Start of Information supplied

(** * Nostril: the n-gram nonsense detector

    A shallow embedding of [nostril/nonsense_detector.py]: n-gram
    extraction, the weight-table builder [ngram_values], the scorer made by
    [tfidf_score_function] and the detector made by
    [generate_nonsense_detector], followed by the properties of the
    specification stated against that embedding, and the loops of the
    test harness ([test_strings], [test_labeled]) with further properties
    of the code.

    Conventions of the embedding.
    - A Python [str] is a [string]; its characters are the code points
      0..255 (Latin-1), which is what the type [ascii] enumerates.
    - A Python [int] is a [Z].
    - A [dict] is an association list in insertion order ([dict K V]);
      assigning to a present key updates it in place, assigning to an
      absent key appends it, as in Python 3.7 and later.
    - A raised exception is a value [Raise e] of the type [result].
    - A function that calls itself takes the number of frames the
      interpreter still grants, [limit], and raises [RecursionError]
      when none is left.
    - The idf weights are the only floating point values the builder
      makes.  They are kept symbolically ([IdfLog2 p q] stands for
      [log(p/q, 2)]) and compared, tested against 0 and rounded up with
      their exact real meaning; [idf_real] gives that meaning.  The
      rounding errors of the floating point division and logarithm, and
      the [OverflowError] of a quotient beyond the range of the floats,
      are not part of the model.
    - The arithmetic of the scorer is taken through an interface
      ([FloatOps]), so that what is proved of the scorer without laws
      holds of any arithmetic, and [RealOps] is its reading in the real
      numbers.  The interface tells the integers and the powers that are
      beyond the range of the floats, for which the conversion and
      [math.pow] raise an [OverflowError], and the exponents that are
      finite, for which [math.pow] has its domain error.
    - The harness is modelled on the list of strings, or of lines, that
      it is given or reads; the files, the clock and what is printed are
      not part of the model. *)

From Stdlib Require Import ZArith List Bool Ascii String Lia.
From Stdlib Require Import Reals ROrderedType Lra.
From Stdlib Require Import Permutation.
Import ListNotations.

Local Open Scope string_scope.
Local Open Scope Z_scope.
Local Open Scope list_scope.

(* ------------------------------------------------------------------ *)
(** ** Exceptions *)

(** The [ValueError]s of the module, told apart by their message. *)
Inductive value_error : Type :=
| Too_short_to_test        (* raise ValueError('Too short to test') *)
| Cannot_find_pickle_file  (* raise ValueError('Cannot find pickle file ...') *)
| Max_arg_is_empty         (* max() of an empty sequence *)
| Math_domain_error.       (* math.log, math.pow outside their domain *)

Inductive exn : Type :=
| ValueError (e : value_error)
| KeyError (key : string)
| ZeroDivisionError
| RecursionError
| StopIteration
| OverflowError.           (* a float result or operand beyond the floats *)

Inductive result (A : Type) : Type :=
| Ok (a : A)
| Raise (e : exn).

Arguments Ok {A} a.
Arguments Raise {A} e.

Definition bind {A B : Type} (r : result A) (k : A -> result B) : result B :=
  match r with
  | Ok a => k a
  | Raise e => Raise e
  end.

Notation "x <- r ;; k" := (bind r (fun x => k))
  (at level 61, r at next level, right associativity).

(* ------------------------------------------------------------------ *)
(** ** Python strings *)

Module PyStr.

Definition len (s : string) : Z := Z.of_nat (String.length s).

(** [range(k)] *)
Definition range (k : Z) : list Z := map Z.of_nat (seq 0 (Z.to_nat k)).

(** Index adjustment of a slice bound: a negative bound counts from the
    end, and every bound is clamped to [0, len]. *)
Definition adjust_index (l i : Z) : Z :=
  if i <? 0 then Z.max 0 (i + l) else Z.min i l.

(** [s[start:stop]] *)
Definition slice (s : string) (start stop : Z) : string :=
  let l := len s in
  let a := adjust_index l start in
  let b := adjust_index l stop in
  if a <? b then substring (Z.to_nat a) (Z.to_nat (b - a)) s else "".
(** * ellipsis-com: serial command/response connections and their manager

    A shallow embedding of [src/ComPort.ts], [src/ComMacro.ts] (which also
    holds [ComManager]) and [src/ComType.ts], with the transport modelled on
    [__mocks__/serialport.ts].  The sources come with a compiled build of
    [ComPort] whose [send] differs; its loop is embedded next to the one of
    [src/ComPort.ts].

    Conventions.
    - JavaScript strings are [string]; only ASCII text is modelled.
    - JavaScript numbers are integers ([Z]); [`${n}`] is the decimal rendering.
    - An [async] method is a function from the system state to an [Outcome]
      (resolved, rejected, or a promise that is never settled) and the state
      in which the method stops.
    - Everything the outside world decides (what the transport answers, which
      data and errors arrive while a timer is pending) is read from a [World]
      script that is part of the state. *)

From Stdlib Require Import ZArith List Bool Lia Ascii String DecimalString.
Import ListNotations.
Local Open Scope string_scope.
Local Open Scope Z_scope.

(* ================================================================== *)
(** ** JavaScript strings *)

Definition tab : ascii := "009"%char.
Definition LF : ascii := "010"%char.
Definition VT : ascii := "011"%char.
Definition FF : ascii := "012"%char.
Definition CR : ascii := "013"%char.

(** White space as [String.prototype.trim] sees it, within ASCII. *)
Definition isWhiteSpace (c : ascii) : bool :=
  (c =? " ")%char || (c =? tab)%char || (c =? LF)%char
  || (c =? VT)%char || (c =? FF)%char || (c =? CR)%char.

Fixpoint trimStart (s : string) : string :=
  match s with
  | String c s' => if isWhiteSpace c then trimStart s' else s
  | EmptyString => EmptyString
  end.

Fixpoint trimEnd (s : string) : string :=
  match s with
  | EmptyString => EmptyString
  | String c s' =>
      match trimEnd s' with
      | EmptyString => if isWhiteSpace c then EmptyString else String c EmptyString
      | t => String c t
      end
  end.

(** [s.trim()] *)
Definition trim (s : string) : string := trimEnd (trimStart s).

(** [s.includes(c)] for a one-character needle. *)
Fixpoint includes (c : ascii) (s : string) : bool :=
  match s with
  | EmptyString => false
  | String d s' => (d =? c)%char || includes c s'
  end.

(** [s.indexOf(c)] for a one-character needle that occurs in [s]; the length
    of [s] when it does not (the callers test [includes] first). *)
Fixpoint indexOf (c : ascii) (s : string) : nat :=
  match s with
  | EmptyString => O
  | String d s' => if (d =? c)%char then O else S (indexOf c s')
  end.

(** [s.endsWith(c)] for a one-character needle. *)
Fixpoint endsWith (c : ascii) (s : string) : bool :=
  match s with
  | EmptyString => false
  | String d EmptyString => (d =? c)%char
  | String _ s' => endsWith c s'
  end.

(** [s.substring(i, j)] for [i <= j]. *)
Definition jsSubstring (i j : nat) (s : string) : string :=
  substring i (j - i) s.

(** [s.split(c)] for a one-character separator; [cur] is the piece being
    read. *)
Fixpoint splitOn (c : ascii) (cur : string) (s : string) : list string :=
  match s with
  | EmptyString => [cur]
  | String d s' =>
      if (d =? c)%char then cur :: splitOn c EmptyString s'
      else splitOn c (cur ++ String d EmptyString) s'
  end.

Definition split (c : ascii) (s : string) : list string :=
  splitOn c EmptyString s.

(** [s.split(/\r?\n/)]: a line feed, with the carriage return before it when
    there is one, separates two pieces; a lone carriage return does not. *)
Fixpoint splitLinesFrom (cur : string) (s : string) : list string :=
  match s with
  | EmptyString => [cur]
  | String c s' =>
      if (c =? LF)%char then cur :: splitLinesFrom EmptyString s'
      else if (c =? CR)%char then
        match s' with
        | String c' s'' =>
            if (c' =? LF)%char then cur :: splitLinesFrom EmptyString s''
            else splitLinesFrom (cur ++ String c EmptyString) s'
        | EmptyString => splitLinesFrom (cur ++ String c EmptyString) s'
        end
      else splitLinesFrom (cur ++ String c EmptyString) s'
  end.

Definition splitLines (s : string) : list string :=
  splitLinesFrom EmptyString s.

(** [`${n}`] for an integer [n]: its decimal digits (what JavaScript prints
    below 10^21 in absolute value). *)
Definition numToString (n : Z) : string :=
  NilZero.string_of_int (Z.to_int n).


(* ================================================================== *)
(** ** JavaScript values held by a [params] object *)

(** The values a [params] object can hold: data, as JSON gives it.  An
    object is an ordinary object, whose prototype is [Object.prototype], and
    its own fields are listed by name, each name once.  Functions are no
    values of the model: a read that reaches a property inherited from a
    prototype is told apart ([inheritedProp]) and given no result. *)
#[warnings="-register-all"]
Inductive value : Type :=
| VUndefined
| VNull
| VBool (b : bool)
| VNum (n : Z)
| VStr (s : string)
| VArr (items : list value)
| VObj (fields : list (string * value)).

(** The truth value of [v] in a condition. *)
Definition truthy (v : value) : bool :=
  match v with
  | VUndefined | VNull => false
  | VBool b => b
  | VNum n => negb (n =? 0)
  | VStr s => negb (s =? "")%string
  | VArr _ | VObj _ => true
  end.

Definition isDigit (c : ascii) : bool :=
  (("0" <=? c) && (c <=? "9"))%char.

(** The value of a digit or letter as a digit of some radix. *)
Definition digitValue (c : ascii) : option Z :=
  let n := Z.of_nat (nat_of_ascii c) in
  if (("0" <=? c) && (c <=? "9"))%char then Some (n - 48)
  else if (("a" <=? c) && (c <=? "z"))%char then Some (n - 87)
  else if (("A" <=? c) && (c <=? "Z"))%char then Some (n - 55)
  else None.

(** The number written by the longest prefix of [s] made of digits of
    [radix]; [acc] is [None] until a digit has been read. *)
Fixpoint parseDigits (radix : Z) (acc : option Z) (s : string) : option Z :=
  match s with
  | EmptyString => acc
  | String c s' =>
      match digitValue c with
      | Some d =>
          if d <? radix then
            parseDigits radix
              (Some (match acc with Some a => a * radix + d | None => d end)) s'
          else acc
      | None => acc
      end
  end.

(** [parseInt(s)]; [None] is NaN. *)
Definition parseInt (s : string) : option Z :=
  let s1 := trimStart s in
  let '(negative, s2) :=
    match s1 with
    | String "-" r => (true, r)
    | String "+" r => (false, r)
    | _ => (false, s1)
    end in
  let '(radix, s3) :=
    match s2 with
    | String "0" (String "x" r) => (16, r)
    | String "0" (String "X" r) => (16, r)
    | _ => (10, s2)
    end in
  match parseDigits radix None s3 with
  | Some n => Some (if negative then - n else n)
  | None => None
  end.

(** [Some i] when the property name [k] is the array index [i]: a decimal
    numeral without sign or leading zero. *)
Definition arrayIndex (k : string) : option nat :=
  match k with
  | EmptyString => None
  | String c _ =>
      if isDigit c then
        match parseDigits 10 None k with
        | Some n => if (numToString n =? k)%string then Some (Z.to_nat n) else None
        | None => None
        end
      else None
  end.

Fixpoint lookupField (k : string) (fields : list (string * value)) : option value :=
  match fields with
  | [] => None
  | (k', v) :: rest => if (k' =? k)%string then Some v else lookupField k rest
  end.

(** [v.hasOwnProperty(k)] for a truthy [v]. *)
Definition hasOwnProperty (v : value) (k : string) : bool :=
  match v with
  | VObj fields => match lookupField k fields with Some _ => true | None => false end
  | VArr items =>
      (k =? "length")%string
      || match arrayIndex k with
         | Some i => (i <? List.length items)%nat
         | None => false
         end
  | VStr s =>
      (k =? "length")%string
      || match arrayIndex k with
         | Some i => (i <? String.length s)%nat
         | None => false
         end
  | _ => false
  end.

End of Information supplied

Go over the data above and copy every line that has the word "domain" in it.

» **Solution for this problem**
      finite, for which [math.pow] has its domain error.
| Math_domain_error.       (* math.log, math.pow outside their domain *)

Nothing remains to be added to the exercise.